-------- Exercise materials --------

(** A section: an empty line, the title, the aligned rows, an empty line. *)
Definition helpSection (tabwriter : string → string) (h : heap)
    (title : string) (cmds : list ptr) : string :=
  LF +:+ title +:+ LF +:+ tabwriter (helpRows h cmds) +:+ LF.

(** ** The suggestions of the completer, in the words of the specification

    Keep the candidates that start with the prefix, cut the prefix off each
    of them, and when exactly one is left, the prefix is not empty and what
    is left of the candidate is empty, suggest a single space instead.
    Written with the Standard Library's [String.prefix] and [substring]. *)
Definition Do_suggestions_spec (prefix : string) (cWords : list string)
    : list (list rune) :=
  let survivors := filter (λ w, String.prefix prefix w = true) cWords in
  let trimmed :=
    (λ w, substring (String.length prefix)
                    (String.length w - String.length prefix) w) <$> survivors in
  match trimmed with
  | [t] =>
    if decide (prefix ≠ "" ∧ t = "") then [runes_of_string " "]
    else [runes_of_string t]
  | _ => runes_of_string <$> trimmed
  end.

(** ** Building trees through the package's operations *)

Inductive op :=
  | OpAddCmd (c cmd : ptr)
  | OpAddOptionalCmd (c cmd : ptr)
  | OpDeleteCmd (c : ptr) (name : string).

Definition apply_op (h : heap) (o : op) : heap :=
  match o with
  | OpAddCmd c cmd => AddCmd h c cmd
  | OpAddOptionalCmd c cmd => AddOptionalCmd h c cmd
  | OpDeleteCmd c name => DeleteCmd h c name
  end.

Definition run_ops (ops : list op) (h : heap) : heap := fold_left apply_op ops h.

(** A store of nodes none of which has been given a child yet. *)
Definition fresh (h : heap) : Prop :=
  ∀ p, children (h p) = None ∧ optionalChildren (h p) = None.

(** Every child is stored under the name it carries, as [AddCmd] and
    [AddOptionalCmd] store it. *)
Definition keyed (h : heap) : Prop :=
  ∀ c k p,
    (entries (children (h c)) !! k = Some p ∨
     entries (optionalChildren (h c)) !! k = Some p) →
    Name (h p) = k.
(** [block::get_numa_segment].  Inside the local share [LS] of a rank
    ([L = LS / B] blocks, [Ri] ranks per node) the physical offset [pm] is
    given to the intra-node rank [s = floor((pm / B) Ri / L)] with the range
    [[ceil(s L / Ri) B, ceil((s + 1) L / Ri) B)]: both assertions hold, the
    owner is one of the [Ri] ranks, the range holds [pm], ends inside the
    share and is made of whole blocks, and every offset of the range gets
    the same answer.  It is the block policy run over the share. *)
Theorem block_numa_segment (BS size R Ri rank pm : Z) :
  block_fits BS size R -> 0 <= rank < R ->
  let m := block_new BS size R Ri in
  let LS := block_local_size BS m rank in
  block_fits BS LS Ri -> 0 <= pm < LS ->
  let L := LS / BS in
  let s := (pm / BS) * Ri / L in
  let b := cdiv (s * L) Ri * BS in
  let e := cdiv ((s + 1) * L) Ri * BS in
  mem_mapper_numa.block_get_numa_segment BS m rank pm
  = Some (mem_mapper_numa.mk_numa_segment s b e)
  /\ 0 <= s < Ri /\ b <= pm < e /\ e <= LS /\ (e - b) mod BS = 0
  /\ (forall pm', b <= pm' < e ->
        mem_mapper_numa.block_get_numa_segment BS m rank pm'
        = Some (mem_mapper_numa.mk_numa_segment s b e))
  /\ mem_mapper_numa.block_get_numa_segment BS m rank pm
     = option_map as_numa (block_get_segment BS (block_new BS LS Ri Ri) pm).
Proof.
  intros Hf Hr m LS Hfl Hpm L s b e.
  destruct (block_local_size_blocks BS size R Ri rank Hf Hr) as (L' & HL' & HLS).
  fold m in HLS. fold LS in HLS.
  pose proof Hfl as (HB & _ & Hsum & HRi & HNR).
  destruct (share_blocks BS LS L' ltac:(lia) HL' HLS Hsum) as (Hc & Hd & Hcode).
  fold L in Hd. rewrite Hc in HNR. rewrite <- Hd in *. clear Hd L' HL'.
  assert (Hcomp : forall pm',
             mem_mapper_numa.block_get_numa_segment BS m rank pm'
             = option_map as_numa
                 (block_get_segment BS (block_new BS LS Ri Ri) pm')).
  { intros pm'. apply (block_numa_as_block BS m rank pm'). exact Hcode. }
  assert (Hblk : 0 <= pm / BS < L)
    by (split; [apply floor_le | apply floor_lt]; lia).
  destruct (block_owner_range L Ri (pm / BS)) as [Hs Hrange]; try lia.
  fold s in Hs, Hrange.
  assert (Hb0 : 0 <= cdiv (s * L) Ri) by (apply cdiv_nonneg; nia).
  assert (HeL : cdiv ((s + 1) * L) Ri <= L) by (apply cdiv_least; nia).
  destruct (blocks_around BS pm (cdiv (s * L) Ri) (cdiv ((s + 1) * L) Ri))
    as [Hin Hmod]; try lia.
  assert (Hseg : block_get_segment BS (block_new BS LS Ri Ri) pm
                 = Some (mk_segment s b e 0)).
  { rewrite block_get_segment_eq by (assumption || rewrite Hc; lia).
    rewrite Hc. reflexivity. }
  split; [rewrite Hcomp, Hseg; reflexivity|].
  split; [exact Hs|]. split; [exact Hin|]. split; [unfold e; nia|].
  split; [exact Hmod|]. split; [|apply Hcomp].
  intros pm' Hpm'. rewrite Hcomp.
  rewrite (block_get_segment_same BS LS Ri Ri pm pm' (mk_segment s b e 0));
    try assumption; [reflexivity | lia].
Qed.

Lemma block_numa_segment_witness :
  mem_mapper_numa.block_get_numa_segment
    65536 (block_new 65536 (14 * 65536) 4 2) 0 (3 * 65536 + 5)
  = Some (mem_mapper_numa.mk_numa_segment 1 (2 * 65536) (4 * 65536)).
Proof.
  assert (Hf : block_fits 65536 (14 * 65536) 4)
    by (unfold block_fits; closed_arith).
  assert (Hfl : block_fits 65536 (block_local_size 65536
                  (block_new 65536 (14 * 65536) 4 2) 0) 2)
    by (unfold block_fits; closed_arith).
  refine (proj1 (block_numa_segment 65536 (14 * 65536) 4 2 0 (3 * 65536 + 5)
                   Hf _ Hfl _)).
  - lia.
  - vm_compute. split; [discriminate | reflexivity].
Defined.
(** * Multi-threaded file downloader (downloader.py): model and properties

    A shallow embedding of [src/downloader.py].  Python integers are [Z],
    file contents are [list byte], the file system is a finite map from
    paths to contents, and the effects of the program (file system,
    network requests, progress bars, exceptions) are threaded through a
    small state-and-exception monad. *)

From Stdlib Require Import ZArith List Lia.
From Stdlib.Strings Require Import Byte Ascii.
From stdpp Require Import base numbers list strings pretty gmap.

Local Open Scope Z_scope.

(** ** Range planning (download_file_in_chunks, lines 83-84) *)

(** Python's [range(n)]: empty when [n <= 0]. *)
Definition range (n : Z) : list Z := Z.of_nat <$> seq 0 (Z.to_nat n).

(** [chunk_size = total_size // num_threads].  Python's [//] rounds towards
    minus infinity, as [Z.div] does; the caller has checked
    [num_threads > 0] before this line is reached. *)
Definition chunk_size (total_size num_threads : Z) : Z :=
  total_size `div` num_threads.

(** [ranges = [(i * chunk_size, min((i + 1) * chunk_size - 1, total_size - 1))
               for i in range(num_threads)]]. *)
Definition ranges (total_size num_threads : Z) : list (Z * Z) :=
  (λ i, (i * chunk_size total_size num_threads,
         Z.min ((i + 1) * chunk_size total_size num_threads - 1)
               (total_size - 1)))
    <$> range num_threads.

(** A byte offset lies in an inclusive range. *)
Definition in_range (b : Z) (r : Z * Z) : Prop := r.1 ≤ b ≤ r.2.

Definition in_rangeb (b : Z) (r : Z * Z) : bool :=
  bool_decide (r.1 ≤ b) && bool_decide (b ≤ r.2).

Definition covered (b : Z) (rs : list (Z * Z)) : Prop :=
  ∃ r, r ∈ rs ∧ in_range b r.

Definition coveredb (b : Z) (rs : list (Z * Z)) : bool :=
  existsb (in_rangeb b) rs.

(** Ranges at different positions share no byte. *)
Definition no_overlap (rs : list (Z * Z)) : Prop :=
  ∀ (i j : nat) r1 r2 b,
    rs !! i = Some r1 → rs !! j = Some r2 →
    in_range b r1 → in_range b r2 → i = j.

(** Each range starts right after the previous one ends. *)
Definition contiguous (rs : list (Z * Z)) : Prop :=
  ∀ (i : nat) r1 r2,
    rs !! i = Some r1 → rs !! S i = Some r2 → r2.1 = r1.2 + 1.

(** ** Exceptions, the world, and the effect monad *)

Local Open Scope string_scope.
Local Open Scope list_scope.

(** The Python exceptions the program can meet.  [RequestException] stands
    for any failure raised by the transport ([requests]). *)
Inductive exn : Type :=
  | ValueError (msg : string)
  | KeyError (key : string)
  | FileNotFoundError (path : string)
  | IndexError
  | RequestException.

Inductive result (A : Type) : Type :=
  | Ok (a : A)
  | Raise (e : exn).
Arguments Ok {A} a.
Arguments Raise {A} e.

Inductive method : Type := HEAD | GET.

(** A request as issued through [requests.head] / [requests.get]. *)
Record request : Type := Request {
  req_method : method;
  req_url : string;
  req_headers : list (string * string) }.

(** A [tqdm] progress bar: description, total, bytes counted, closed. *)
Record bar : Type := Bar {
  bar_desc : string;
  bar_total : Z;
  bar_n : Z;
  bar_closed : bool }.

(** What the program can observe or change: the files on disk, the
    requests sent so far, and the list [thread_progress_bars]. *)
Record world : Type := World {
  fs : gmap string (list byte);
  net_log : list request;
  bars : list bar }.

--------

- Exercise goal -
Starting at the line that contains "(** What the", copy every line down to the last line of the records above, exactly as written.

- Written response -
(** What the program can observe or change: the files on disk, the
    requests sent so far, and the list [thread_progress_bars]. *)
Record world : Type := World {
  fs : gmap string (list byte);
  net_log : list request;
  bars : list bar }.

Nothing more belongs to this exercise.